W3 Algorithm Analysis (24 slides)

Big-O, growth rates, best/worst/average case, empirical analysis

W4 Recursion (24 slides)

Base/recursive cases, call stack, tail recursion, divide & conquer

W5 Stacks (23 slides)

LIFO, array/linked implementations, parentheses matching, postfix eval

W6 Queues (23 slides)

FIFO, circular array, linked implementation, BFS preview, deque

W7 ArrayLists / NodeLists (23 slides)

Dynamic arrays, amortized analysis, positional lists, iterators

W8 Midterm Review

Units 1-2 assessment: linked lists through array lists

W9 Priority Queues (24 slides)

PQ ADT, sorted/unsorted list implementations, comparators

W10 Heaps (26 slides)

Binary heap, array representation, upheap/downheap, heapsort

W11 Maps & Hash Tables (22+26 slides)

Map ADT, hash functions, collision handling, load factor, rehashing

W12 Trees (28 slides)

Binary trees, BST, traversals, balanced trees (AVL preview)

W13 Graphs (26 slides)

Graph terminology, representations, adjacency matrix/list

W14 BFS & DFS (24+23 slides)

Traversal algorithms, applications, edge classification, topological sort

W15 Shortest Path (24 slides)

Dijkstra's, Bellman-Ford, negative cycles, applications

How to Use the Enhanced Decks

Lecture Flow Pattern

1. Concept Introduction (static slides)

Present the concept with text, analogies, and key-idea boxes.

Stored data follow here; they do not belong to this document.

(* ===== verification/Fanout.v ===== *)
(** * One request, several tenants
      (src/internal/proxy/multitenant.go)

    A header with several tenants is answered by asking each chosen tenant on its own and
    merging the answers.  The answer of a single tenant, [serveEndpoint], is any answer the
    single-tenant handlers may give to its request (what they keep in the cache themselves is
    not modelled); encoding/json is the class [Bodies], whose values are
    the interface{} values of Go. *)

From S2P Require Import Prelude GoText Utf8 JsonText LogqlAst LogqlFilter LogqlPipeline TimeUtils Backend Translator Windowing Tenants.

#[local] Open Scope Z_scope.
#[local] Arguments String.append !_ _ /.

(** ** Values *)

(** An interface{} value.  Decoded JSON has no [Int] and no [Strs]; the keys of an [Obj]
    are distinct. *)
Inductive any `{Floats} : Type :=
| Nil
| Bool (b : bool)
| Num (f : F)
| Int (n : Z)
| Str (s : string)
| Strs (l : list string)
| Arr (l : list any)
| Obj (m : list (string * any)).

Section Records.
Context `{Floats}.

Record lokiStreamResult : Type := mkStream { Stream : gmap string string; Values : list (list any) }.
Record lokiVectorResult : Type := mkVector { v_Metric : gmap string string; Value : list any }.
Record lokiMatrixResult : Type := mkMatrix { m_Metric : gmap string string; m_Values : list (list any) }.

(** [lokiQueryResponse]; the result is decoded once its type is known. *)
Record lokiQueryResponse : Type := mkQuery {
  ResultType : string;
  Result : string;
  Stats : string;
  EncodingFlags : list string
}.

Inductive resultBody : Type :=
| Streams (l : list lokiStreamResult)
| Vectors (l : list lokiVectorResult)
| Matrixes (l : list lokiMatrixResult)
| NoResult.

(** The merged answer; empty stats stand for an empty object, no flags for no member. *)
Record mergedQuery : Type := mkMerged {
  mergedType : string;
  mergedResult : resultBody;
  mergedStats : string;
  mergedFlags : list string
}.

Record detectedFieldRecord : Type := mkField {
  df_Label : string;
  df_Type : string;
  df_Cardinality : Z;
  df_Parsers : list string;
  df_JSONPath : list any
}.

Record patternResultEntry : Type := mkPattern {
  Pattern : string;
  Level : string;
  Samples : list (list any)
}.

End Records.

(** encoding/json on the response types, [fmt.Sprintf] with %v, the conversion of a float64
    to an int. *)
Class Bodies `{Floats} : Type := {
  decodeList : string → result (list string);
  decodeSeries : string → result (list (gmap string string));
  decodeQuery : string → result lokiQueryResponse;
  decodeStreams : string → result (list lokiStreamResult);
  decodeVectors : string → result (list lokiVectorResult);
  decodeMatrixes : string → result (list lokiMatrixResult);
  decodeStats : string → result (gmap string any);
  decodeFields : string → result (list detectedFieldRecord);
  decodeValues : string → result (list string);
  decodeLabels : string → result (list (string * Z));
  decodePatterns : string → result (list patternResultEntry);
  decodeError : string → option string;
  encodeList : list string → string;
  encodeSeries : list (gmap string string) → string;
  encodeQuery : mergedQuery → string;
  encodeStats : gmap string Z → string;
  encodeFields : list detectedFieldRecord → option Z → string;
  encodeValues : list string → string;
  encodeLabels : list (string * Z) → option Z → string;
  encodePatterns : list patternResultEntry → string;
  sprint : any → string;
  truncInt : F → Z
}.

Module Fanout.
Import Text Utf8 Tenants.

Section Merging.
Context `{Bodies} `{Unicode}.

(** ** Labels and stream metadata *)

Definition injectTenantLabel (labels : gmap string string) (tenantID : string) : gmap string string :=
  let labels :=
    match labels !! "__tenant_id__" with
    | Some existing =>
        match labels !! "original___tenant_id__" with
        | None => <["original___tenant_id__" := existing]> labels
        | Some _ => labels
        end
    | None => labels
    end in
  <["__tenant_id__" := tenantID]> labels.

Definition uniqueSortedStrings (values : list string) : list string :=
  sortStrings (elements (list_to_set (filter (λ v, v ≠ "") values) : gset string)).

Fixpoint member (key : string) (m : list (string * any)) : option any :=
  match m with
  | [] => None
  | (k, v) :: m => if String.eqb k key then Some v else member key m
  end.

Definition normalizeMetadataStringValue (raw : any) : string :=
  match raw with
  | Nil => ""
  | _ => sprint raw
  end.

(** One item of a metadata array. *)
Definition metadataItem (out : gmap string string) (item : any) : gmap string string :=
  match item with
  | Arr (k :: v :: _) =>
      let key := sprint k in
      if String.eqb (TrimSpace key) "" then out else <[key := sprint v]> out
  | Obj members =>
      let name := TrimSpace (sprint (default Nil (member "name" members))) in
      if String.eqb name "" then out
      else <[name := normalizeMetadataStringValue (default Nil (member "value" members))]> out
  | _ => out
  end.

Definition metadataMember (out : gmap string string) (kv : string * any) : gmap string string :=
  let trimmed := TrimSpace kv.1 in
  if String.eqb trimmed "" then out else <[trimmed := normalizeMetadataStringValue kv.2]> out.

Definition normalizeMetadataPairs (raw : any) : gmap string string :=
  match raw with
  | Arr items => foldl metadataItem ∅ items
  | Obj m => foldl metadataMember ∅ (SliceStable (λ a b, String.ltb a.1 b.1) m)
  | _ => ∅
  end.

Definition setMember (key : string) (v : any) (m : list (string * any)) : list (string * any) :=
  map (λ kv, if String.eqb kv.1 key then (kv.1, v) else kv) m.

Definition dropMember (key : string) (m : list (string * any)) : list (string * any) :=
  filter (λ kv, kv.1 ≠ key) m.

Definition stringsObj (m : gmap string string) : any := Obj (map (λ kv, (kv.1, Str kv.2)) (map_to_list m)).

Definition normalizeMember (key : string) (meta : list (string * any)) : list (string * any) :=
  match member key meta with
  | None => meta
  | Some raw =>
      let normalized := normalizeMetadataPairs raw in
      if decide (normalized = ∅) then dropMember key meta else setMember key (stringsObj normalized) meta
  end.

Definition normalizeTuple (tuple : list any) : list any :=
  match tuple with
  | ts :: line :: Obj (x :: meta) :: rest =>
      ts :: line :: Obj (normalizeMember "parsed" (normalizeMember "structuredMetadata" (x :: meta))) :: rest
  | _ => tuple
  end.

Definition normalizeMetadataPairTuples (values : list (list any)) : list (list any) := map normalizeTuple values.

Let students read and absorb.

2. Live Demo (interactive slides)

Step through the algorithm on Canvas. Use "Step" button for manual pace, "Auto Play" to show the full flow. Reset and re-run for emphasis.

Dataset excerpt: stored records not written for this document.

Lemma join_inv c f k st g grp : inv st → ¬ submitted c st → openGroup maxFields k st = Some (g, (grp, Armed)) →
  inv (mkState (pending st) (<[g := (mkGroup (g_key grp) (members grp ++ [(f, c)]), Armed)]> (groups st)) (chans st) (next st)).
Proof.
  intros Hi Hc Ho. apply openGroup_spec in Ho as (Hp & Hg & Hlen). cbn in Hlen.
  assert (∀ g' grp' ph f', groups st !! g' = Some (grp', ph) → (f', c) ∈ members grp' → False) as Hnew.
  { intros g' grp' ph f' E Hin. apply Hc. by exists g', grp', ph, f'. }
  split; cbn.
  - intros k' g' E. apply (inv_pending _ Hi) in E as (grp' & E & Ek). destruct (decide (g' = g)) as [->|Hne].
    + rewrite lookup_insert_eq. rewrite Hg in E. injection E as <-. eauto.
    + rewrite lookup_insert_ne by done. eauto.
  - intros g' grp' ph [[-> E]|[Hne E]]%lookup_insert_Some; [|by eapply inv_size].
    injection E as <- <-. cbn. rewrite length_app. cbn. destruct (inv_size _ Hi _ _ _ Hg). lia.
  - intros g' grp' [[-> E]|[Hne E]]%lookup_insert_Some; [|by eapply inv_full].
    injection E as <-. cbn. left. destruct (inv_pending _ Hi _ _ Hp) as (grp' & E & <-). rewrite Hg in E. by injection E as <-.
  - intros g' grp' ph [[-> E]|[Hne E]]%lookup_insert_Some; [|by eapply inv_nodup].
    injection E as <- <-. cbn. rewrite fmap_app. apply NoDup_app. split; [by eapply inv_nodup|]. split; [|apply NoDup_singleton].
    intros x Hx Hc'%list_elem_of_singleton. cbn in Hc'. subst x. apply list_elem_of_fmap in Hx as ([f' c'] & Ec & Hin).
    cbn in Ec. subst c'. by eapply Hnew.
  - intros g1 g2 grp1 grp2 ph1 ph2 f1 f2 c' [[<- E1]|[Hn1 E1]]%lookup_insert_Some [[<- E2]|[Hn2 E2]]%lookup_insert_Some H1 H2;
      [done| | |by eapply (inv_once _ Hi g1 g2)].
    + injection E1 as <- <-. cbn in H1. apply elem_of_app in H1 as [H1|[= -> ->]%list_elem_of_singleton].
      * by eapply (inv_once _ Hi g g2).
      * exfalso. by eapply Hnew.
    + injection E2 as <- <-. cbn in H2. apply elem_of_app in H2 as [H2|[= -> ->]%list_elem_of_singleton].
      * by eapply (inv_once _ Hi g1 g).
      * exfalso. by eapply Hnew.
  - intros c' r. rewrite (inv_chans _ Hi). split; intros (g' & grp' & rs & f' & E & Hin & ->).
    + exists g', grp', rs, f'. rewrite lookup_insert_ne; [done|]. intros ->. by rewrite Hg in E.
    + apply lookup_insert_Some in E as [[<- E]|[Hne E]]; [done|]. by exists g', grp', rs, f'.
Qed.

3. Student Challenge (inline quizzes)

Pause at sCA/sCB/sCC slides. Give students 2-3 minutes to predict, then reveal. Great for think-pair-share.

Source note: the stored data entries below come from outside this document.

(** The outer option is the fuel, the inner one the second result. *)
Definition rangeStepGridSeconds (fuel : nat) (now : Z) (form : gmap string (list string)) : option (option (list Z)) :=
  match Times.parseLokiTimeToUnixNano now (Times.vget "start" form),
        Times.parseLokiTimeToUnixNano now (Times.vget "end" form),
        Times.parsePositiveStepDuration (Times.vget "step" form) with
  | Some startNs, Some endNs, Some step =>
      if (step <=? 0) || (endNs <? startNs) then Some None
      else if maxGridSteps <? Z.quot (wrap64 (endNs - startNs)) step then Some None
      else option_map Some (gridLoop fuel startNs endNs step)
  | _, _, _ => Some None
  end.

Definition gridFuel : nat := Z.to_nat (maxGridSteps + 1).

(** The members of a series that is an object; [sm["metric"]] of anything else is nil. *)
Definition membersOf (s : any) : list (string * any) := match s with Obj m => m | _ => [] end.

Definition isUnlabelled (s : any) : bool :=
  match member "metric" (membersOf s) with Some (Obj (_ :: _)) => false | _ => true end.

(** The first series without labels and its place; a place with no object is a nil map. *)
Fixpoint findUnlabelled (series : list any) : option (nat * list (string * any)) :=
  match series with
  | [] => None
  | s :: series =>
      if isUnlabelled s then match s with Obj m => Some (O, m) | _ => None end
      else option_map (λ im, (S im.1, im.2)) (findUnlabelled series)
  end.

(** The points of the series that have a timestamp. *)
Definition wellFormed (points : list any) : list any :=
  List.filter (λ p, match p with Arr (_ :: _) => true | _ => false end) points.

Definition pointStamp (p : any) : F := match p with Arr (t :: _) => parsePointValue t | _ => zero end.

Definition constantFill (formatted : string) (ts : Z) : any := Arr [Int ts; Str formatted].

(** The timestamps the loop writes are integers; in the comparison an [int64] is no number
    [parsePointValue] knows. *)
Definition filledValues (formatted : string) (grid : list Z) (existing : list any) : list any :=
  let kept := wellFormed existing in
  let have := map (λ p, to_int64 (pointStamp p)) kept in
  let values := kept ++ map (constantFill formatted) (List.filter (λ ts, negb (existsb (Z.eqb ts) have)) grid) in
  sortSlice (λ a b, Flt (pointStamp a) (pointStamp b)) values.

Definition withResult (resp : list (string * any)) (data : list (string * any)) (series : list any) : list (string * any) :=
  putMember "data" (Obj (putMember "result" (Arr series) data)) resp.

(** An instant answer with the constant when no series without labels is there. *)
Definition fillInstant (resp data : list (string * any)) (series : list any) (value : F) (now : Z) (form : gmap string (list string)) : any :=
  let ts := Z.quot (parseInstantVectorTime now (Times.vget "time" form)) Second in
  Obj (withResult resp data (series ++ [Obj [("metric", Obj []); ("value", Arr [Int ts; Str (Format_f value)])]])).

4. Final Assessment (sQ1-sQ3)

Use as exit ticket or start of next class. sQ1 = quick check, sQ2 = trace, sQ3 = code prediction.

Interactive Element Types

Step-Through

Algorithm animations with Step / Auto / Reset. Code lines highlight in sync with Canvas.

Playground

Students input values and watch operations animate. Great for "what if" exploration.

Comparison Toggle

Side-by-side or toggle views (e.g., BFS vs DFS, sorted vs unsorted PQ). Ask "when would you pick each?"

Challenge Slides

sCA = Predict/Trace, sCB = Fix the Bug, sCC = Decision Scenario. Interleaved after teaching sections.

Keyboard Tips

  • Arrow keys navigate slides (disabled when input focused)
  • All decks are self-contained HTML — open in any browser
  • Resize browser for different projector resolutions

Unit 1 Linked Lists

linked-list-enhanced.html  |  27 slides  |  ~75 min

Learning Objectives

  1. Understand node-based storage vs contiguous arrays
  2. Implement insert/delete at head, tail, and middle
  3. Trace pointer manipulation step-by-step
  4. Analyze O(1) insert-at-head vs O(n) search

Key Demos to Run

Step-Through Insert at Head / Tail

Show pointer rewiring. Pause after each step — ask "which pointer changes first and why?"

Playground Interactive Insert/Delete/Search

Let students call out values to insert. Then ask them to predict what happens on delete.

Common Misconceptions

Order of pointer updates matters!

If you update head = newNode before newNode.next = head, you lose the list. Demo this with the step-through to make it visceral.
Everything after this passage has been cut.